We are in Jo'burg now, but spent the first few weeks of being here in Witbank (partner works for Black and Veatch) and was working at Duvha station.

We stayed in a bed and breakfast in Del Judor whilst we were there, but other B&V employees who are based in Witbank full time live on Bankenveld estate which is lovely and is a golf estate (and has a great cafe!). Depends what your budget is.

Don't drink the water in Witbank, and get somewhere with a generator and a water tank (can't remember what they are called!) - they dont always pay their bills to the government, and so it goes off.

Rachel


----------



## RGibbs (May 22, 2013)

Thanks, Rachel
I will be working for B&V as well. Small world, huh?
I have been told that, tentatively, I will be stationed at the Kriel plant but it's not definite yet.
If you think of ANYTHING that you believe might be of benefit to me, please let me know. Especially if you know anything about Kriel.

BTW, my name is Randy. I'm not sure why "Brandy" appeared earlier. Possible operator error?

Randy


----------



## lavidarachel (Dec 26, 2012)

RGibbs said:


> Thanks, Rachel
> I will be working for B&V as well. Small world, huh?
> I have been told that, tentatively, I will be stationed at the Kriel plant but it's not definite yet.
> If you think of ANYTHING that you believe might be of benefit to me, please let me know.
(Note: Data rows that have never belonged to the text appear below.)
Lemma phase_cases (ts : list thread) :
  (exists i t, nth_error ts i = Some t /\ pc t = inside)
  \/ ((forall t, In t ts -> pc t <> inside)
      /\ ((exists i t, nth_error ts i = Some t /\ pc t = waiting)
          \/ forall t, In t ts -> pc t = finished)).
Proof.
  induction ts as [|x ts IH].
  - right. split; [intros t []|]. right. intros t [].
  - destruct (pc x) eqn:Hx.
    + destruct IH as [(i & t & Hi & Ht)|[Hno _]].
      * left. now exists (S i), t.
      * right. split.
        -- intros t [<-|Hin]; [congruence|now apply Hno].
        -- left. now exists 0%nat, x.
    + left. now exists 0%nat, x.
    + destruct IH as [(i & t & Hi & Ht)|[Hno [(i & t & Hi & Ht)|Hall]]].
      * left. now exists (S i), t.
      * right. split.
        -- intros t0 [<-|Hin]; [congruence|now apply Hno].
        -- left. now exists (S i), t.
      * right. split.
        -- intros t0 [<-|Hin]; [congruence|now apply Hno].
        -- right. intros t0 [<-|Hin]; [assumption|now apply Hall].
Qed.

Lemma no_inside_holders k (ts : list thread) :
  (forall t, In t ts -> pc t <> inside) ->
  length (filter (holds k) ts) = 0%nat.
Proof.
  induction ts as [|x ts IH]; [reflexivity|].
  intros H. simpl.
  assert (Hx : holds k x = false).
  { unfold holds. pose proof (H x (or_introl eq_refl)).
    destruct (pc x); [reflexivity|congruence|reflexivity]. }
  rewrite Hx. apply IH. intros t Hin. apply H. now right.
Qed.

Lemma all_finished_remaining s :
  (forall t, In t (threads s) -> pc t = finished) <-> remaining s = 0%nat.
Proof.
  unfold remaining. destruct s as [m ts]. simpl.
  induction ts as [|x ts IH]; simpl.
  - split; [reflexivity|intros _ t []].
  - split.
    + intros H. rewrite (H x (or_introl eq_refl)).
      apply IH. intros t Hin. apply H. now right.
    + intros H t [<-|Hin].
      * destruct (pc x); [lia|lia|reflexivity].
      * apply IH; [|assumption]. destruct (pc x); lia.
Qed.

(** A free mutex is what a consistent system without a thread inside has. *)
Lemma nobody_inside_free s :
  consistent s ->
  (forall t, In t (threads s) -> pc t <> inside) ->
  SubComponentsMutex s = mkMutex false 0.
Proof.
  unfold consistent, holders. intros [Hs He] Hno.
  rewrite !(no_inside_holders _ _ Hno) in *.
  destruct (SubComponentsMutex s) as [ex sh]. simpl in *.
  destruct ex; [lia|]. now rewrite Hs.
Qed.

Lemma progress s :
  consistent s -> remaining s <> 0%nat -> exists i s', step i s = Some s'.
Proof.
  intros Hc Hr.
  destruct (phase_cases (threads s))
    as [(i & t & Hi & Ht)|[Hno [(i & t & Hi & Ht)|Hall]]].
  - exists i. unfold step. rewrite Hi, Ht. eexists. reflexivity.
  - exists i. unfold step. rewrite Hi, Ht.
    rewrite (nobody_inside_free s Hc Hno).
    destruct (guard (call t)); eexists; reflexivity.
  - exfalso. apply Hr. now apply all_finished_remaining.
Qed.

Lemma completion n :
  forall s,
    consistent s -> remaining s = n ->
    exists schedule s',
      run schedule s = Some s' /\ remaining s' = 0%nat /\ consistent s'.
Proof.
  induction n as [|n IH]; intros s Hc Hr.
  - exists [], s. split; [reflexivity|]. split; assumption.
  - destruct (progress s Hc) as (i & s1 & Hstep); [lia|].
    pose proof (step_remaining _ _ _ Hstep) as Hrem.
    destruct (IH s1) as (schedule & s' & Hrun & H0 & Hc').
    + eapply consistent_step; eassumption.
    + lia.
    + exists (i :: schedule), s'. simpl. rewrite Hstep.
      split; [exact Hrun|]. split; assumption.
Qed.

Lemma update_app (l1 : list thread) x t l2 :
  update (length l1) t (l1 ++ x :: l2) = l1 ++ t :: l2.
Proof. induction l1 as [|y l1 IH]; simpl; [reflexivity|now rewrite IH]. Qed.

Lemma update_after_map (g : member -> thread) done x t l2 :
  update (length done) t (List.map g done ++ x :: l2)
  = List.map g done ++ t :: l2.
Proof.
  rewrite <- (length_map g done). apply update_app.
Qed.
Lemma fold_bump_some k accs :
  forall s, stats_in_range s ->
    fold_left (bump k) accs (Some s) =
    Some {| context_switches :=
              u64 (context_switches s + times ContextSwitches k accs);
            major_faults := u64 (major_faults s + times MajorFaults k accs);
            minor_faults := u64 (minor_faults s + times MinorFaults k accs) |}.
Proof.
  induction accs as [|[g id] accs IH]; intros s R.
  - destruct R as (R1 & R2 & R3). destruct s as [a b c].
    cbn [times context_switches major_faults minor_faults fold_left] in *.
    now rewrite !Z.add_0_r, !u64_small.
  - cbn [fold_left]. unfold bump at 2. cbn [fst snd]. rewrite !times_cons.
    destruct (id =? k) eqn:E.
    + rewrite IH by now apply stats_in_range_incr.
      destruct g;
        cbn [field_eqb andb incr_field incr_context_switches incr_major_faults
             incr_minor_faults context_switches major_faults minor_faults];
        rewrite ?u64_add_l; f_equal; f_equal; f_equal; lia.
    + rewrite IH by exact R. rewrite !andb_false_r.
      f_equal; f_equal; f_equal; lia.
Qed.

Lemma fold_bump_none k accs : fold_left (bump k) accs None = tally k accs.
Proof.
  induction accs as [|[g id] accs IH]; [reflexivity|].
  cbn [fold_left]. unfold bump at 2, tally, named. cbn [fst snd existsb].
  rewrite !times_cons.
  destruct (id =? k) eqn:E.
  - rewrite fold_bump_some by apply stats_in_range_incr, stats_in_range_zero.
    cbn [orb].
    destruct g;
      cbn [field_eqb andb incr_field incr_context_switches incr_major_faults
           incr_minor_faults context_switches major_faults minor_faults zero];
      rewrite ?u64_add_l; f_equal; f_equal; f_equal; lia.
  - rewrite IH. unfold tally, named. rewrite !andb_false_r. cbn [orb].
    destruct (existsb (fun a => snd a =? k) accs); [|reflexivity].
    f_equal; f_equal; f_equal; lia.
Qed.

Lemma run_accountings_app accs1 accs2 m :
  run_accountings (accs1 ++ accs2) m =
  run_accountings accs2 (run_accountings accs1 m).
Proof. apply fold_left_app. Qed.

Lemma run_accountings_switches evs m :
  Stats.run evs m = run_accountings (flat_map switch_accountings evs) m.
Proof.
  revert m. induction evs as [|ctx evs IH]; intros m; [reflexivity|].
  change (Stats.run (ctx :: evs) m)
    with (Stats.run evs (snd (Stats.count_context_switches ctx m))).
  simpl flat_map. rewrite run_accountings_app, IH. f_equal.
  destruct ctx as [c|]; [|reflexivity].
  now rewrite count_context_switches_account.
Qed.

(** From an empty table of 1024 entries a run naming at most 1024 distinct
    ids honours every accounting. *)
Lemma run_accountings_tally accs m k :
  elems m = [] -> max_entries m = 1024 ->
  (length (ids_of accs) <= 1024)%nat ->
  load k (run_accountings accs m) = tally k accs.
Proof.
  intros He Hm Hl.
  rewrite (run_accountings_load (ids_of accs)); auto.
  - unfold load. rewrite He. apply fold_bump_none.
  - apply NoDup_nodup.
  - now rewrite He.
  - rewrite He. intros x [].
  - intros a Ha. apply nodup_In. now apply in_map.
Qed.

(** X11: as long as the scheduler events handled since the initial table name
    at most 1024 distinct ids, stats.c counts every one of them: an id never
    named has no record, and a named id has a record whose
    [context_switches] is the number of event sides that named it (modulo
    2^64) and whose fault counters are 0. *)
Theorem hash_counts_every_switch_below_capacity
  (evs : list (option trace_event_raw_sched_switch)) (k : Z) :
  (length (ids_of (flat_map switch_accountings evs)) <= 1024)%nat ->
  load k (Stats.run evs Stats.stats_map) =
  tally k (flat_map switch_accountings evs).
Proof.
  intros H. rewrite run_accountings_switches.
  now apply run_accountings_tally.
Qed.

Lemma hash_counts_every_switch_below_capacity_witness :
  load 2 (Stats.run [switch 1 2; switch 2 3; None; switch 2 2]
            Stats.stats_map) =
  Some {| context_switches := 4; major_faults := 0; minor_faults := 0 |}.
Proof.
  apply (hash_counts_every_switch_below_capacity
           [switch 1 2; switch 2 3; None; switch 2 2] 2).
  vm_compute. lia.
Defined.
Especially if you know anything about Kriel.
> ...


Hi Randy,
I had a feeling you might be B&V  I am a bit rubbish on the stations, but I will send you my partners email address - he will have much more info. 

The company that find a house for you are really good, and do most of the leg work. When do you arrive?

Rachel


----------



## lavidarachel (Dec 26, 2012)

RGibbs said:


> Thanks, Rachel
> I will be working for B&V as well. Small world, huh?
> I have been told that, tentatively, I will be stationed at the Kriel plant but it's not definite yet.
> If you think of ANYTHING that you believe might be of benefit to me, please let me know. Especially if you know anything about Kriel.
> ...


Hi Randy,
I had a feeling you might be B&V  I am a bit rubbish on the stations, but I will send you my partners email address - he will have much more info. 

The company that find a house for you are really good, and do most of the leg work. When do you arrive?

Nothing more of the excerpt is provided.